Although born in the Bronx, the playwright is Irish — he’s a Shanley on one side and a Kelly on the other and Patrick in the middle. His grandfathers were shepherds and farmers in the Midlands, so well he knows land disputes on the Emerald Isles. Wild Mountain Thyme begins with opening gates in the rain, two sets of gates over one little patch of land.

Anthony Reilly farms one side, Rosemary Muldoon the other. She has eyes only for him, has had since she was a lass. He is non-committal, a “bachelor to the bone,” swears his father, and cursed by a secret. Only when his father threatens to will the family farm to his American nephew does Anthony even begin to get his act together.

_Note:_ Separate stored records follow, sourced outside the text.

Lemma cleanup_idle_popped t now (m : gmap string (list PoolEntry)) :
  map_fold (λ _ q n, Z.of_nat (List.length q) + n) 0
    (omap (λ q, match (expire_queue t now q).2 with [] => None | r => Some r end) m)
  + Z.of_nat (map_fold (λ _ q n, (expire_queue t now q).1 + n)%nat 0%nat m)
  = map_fold (λ _ q n, Z.of_nat (List.length q) + n) 0 m.
Proof.
  induction m as [|k q m Hk IH] using map_ind; [done|].
  rewrite (map_fold_insert_L (λ _ q n, (expire_queue t now q).1 + n)%nat) by (done || lia).
  rewrite (map_fold_insert_L (λ _ q n, Z.of_nat (List.length q) + n) 0 k q) by (done || lia).
  pose proof (expire_queue_split t now q) as Hs. destruct (expire_queue t now q) as [n r] eqn:E.
  destruct Hs as [Hn _]. cbn [fst snd]. destruct r as [|e r].
  - rewrite omap_insert_None by (by rewrite E). rewrite delete_id by (by rewrite lookup_omap, Hk).
    simpl in Hn. lia.
  - rewrite (omap_insert_Some _ _ _ _ (e :: r)) by (by rewrite E).
    rewrite map_fold_insert_L by (lia || by rewrite lookup_omap, Hk). lia.
Qed.

Lemma iter_decrement n x : 0 ≤ x → Nat.iter n decrement x = Z.max 0 (x - Z.of_nat n).
Proof.
  intros Hx. induction n as [|n IH]; [simpl; lia|]. cbn [Nat.iter nat_rect]. unfold Nat.iter in IH.
  rewrite IH. unfold decrement. destruct (Z.ltb_spec 0 (Z.max 0 (x - Z.of_nat n))); lia.
Qed.

(** ** The pool and its users *)

(** [active]: the clients handed out and not given back, with the key they were
    acquired for. *)
Record PoolWorld := mkPoolWorld { pool : Pool; active : gmap nat string }.

(** A user may acquire, give a client back, let one be destroyed without giving it
    back, or run the idle cleanup. *)
Inductive pool_step : PoolWorld → PoolWorld → Prop :=
  | step_acquire p a host port c p' :
      acquire host port p = (Some c, p') →
      pool_step (mkPoolWorld p a) (mkPoolWorld p' (<[c := pool_key host port]> a))
  | step_refused p a host port p' :
      acquire host port p = (None, p') → pool_step (mkPoolWorld p a) (mkPoolWorld p' a)
  | step_release p a c k host port now :
      a !! c = Some k →
      pool_step (mkPoolWorld p a) (mkPoolWorld (release c host port now p) (delete c a))
  | step_drop p a c k :
      a !! c = Some k → pool_step (mkPoolWorld p a) (mkPoolWorld p (delete c a))
  | step_cleanup p a now :
      pool_step (mkPoolWorld p a) (mkPoolWorld (cleanup now p) a).

(** Client [e] waits at position [i] of the queue of [k]. *)
Definition waits (p : Pool) (k : string) (i : nat) (e : PoolEntry) : Prop :=
  queue_at k p !! i = Some e.

Record pool_inv (w : PoolWorld) : Prop := {
  pi_total : total_created_ (pool w) ≤ Z.max 0 (max_connections (config_ (pool w)));
  pi_count : Z.of_nat (size (active w)) + idle_count (pool w) ≤ total_created_ (pool w);
  pi_once : ∀ k1 i1 e1 k2 i2 e2, waits (pool w) k1 i1 e1 → waits (pool w) k2 i2 e2 →
    client e1 = client e2 → k1 = k2 ∧ i1 = i2;
  pi_idle : ∀ k i e, waits (pool w) k i e →
    active w !! client e = None ∧ (client e < next_client (pool w))%nat;
  pi_active : ∀ c k, active w !! c = Some k → (c < next_client (pool w))%nat
}.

Shanley directs his Irish and American casts to bring out the inherent culture each brings. Jamie Dornan, an Irishman, emits virility even while playing a shy man. Emily Blunt, a Londoner, packs Rosemary with fortitude if not sparkle (look to Flossie, the blue-eyed sheep dog for that). The American actors Christopher Walken as the father and Jon Hamm as the nephew acquit themselves well.

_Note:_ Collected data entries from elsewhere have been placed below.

(** [src/core/platform/in_memory_repo.cpp:223-238] InMemoryRepository::generate_id *)
Definition generate_id (env : CallEnv) (counter : Z) : string * Z :=
  (hex_fixed 8 (steady_ns env `mod` 2 ^ 32)
     +:+ hex_fixed 4 (counter `mod` 2 ^ 16)
     +:+ hex_fixed 4 (random64 env `mod` 2 ^ 16), u64 (counter + 1)).

(** ** The in-memory repository *)

(** [src/core/platform/in_memory_repo.cpp:240-245] InMemoryRepository *)
Record InMemory := mkRepo {
  projects_ : gmap string Project;
  scenarios_ : gmap string Scenario;
  runs_ : gmap string Run;
  policies_ : gmap string Policy;
  id_counter : Z
}.

Definition empty_repo : InMemory := mkRepo ∅ ∅ ∅ ∅ 0.

(** [src/core/platform/in_memory_repo.cpp:20-33] InMemoryRepository::create_project *)
Definition mem_create_project (env : CallEnv) (name description : string) (s : InMemory) :
    Result Project PlatformError * InMemory :=
  if is_empty name then (Error invalid_input, s)
  else
    let '(id, n) := generate_id env (id_counter s) in
    let proj := mkProject id name description (system_now env) in
    (Ok proj, mkRepo (<[id := proj]> (projects_ s)) (scenarios_ s) (runs_ s) (policies_ s) n).

Definition find {A} (id : string) (m : gmap string A) : Result A PlatformError :=
  match m !! id with Some x => Ok x | None => Error not_found end.

(** [src/core/platform/in_memory_repo.cpp:35-42] InMemoryRepository::get_project *)
Definition mem_get_project (id : string) (s : InMemory) : Result Project PlatformError :=
  find id (projects_ s).

Definition newer {A} (key : A → Z) (a b : A) : Prop := key b ≤ key a.

#[global] Instance newer_dec {A} (key : A → Z) a b : Decision (newer key a b).
Proof. unfold newer. apply _. Defined.

(** Iteration over an [unordered_map] comes in some order, fixed here; the sort
    leaves the order of equal keys open. *)
Definition newest_first {A} (key : A → Z) (l : list A) : list A := merge_sort (newer key) l.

Wild Mountain Thyme might have worked better as a play, especially in the intimate, yet opaque dialogues, but as the plot unscrolls, it works as a story, a classic Irish tale of love and land. Opening up the play means holding Ireland in the camera’s eye. There’s a leafless tree — bent by the wind and lit by the insistent moon — that’s especially beautiful as framed by Stephen Goldblatt (Angels in America).

Any minor minuses in Wild Mountain Thyme are erased by the sound of that lovely title song woven throughout, especially in Rosemary and Tony’s duet. The last scene, in proving a point made early in Rosemary’s narration, makes the heart sing in harmony.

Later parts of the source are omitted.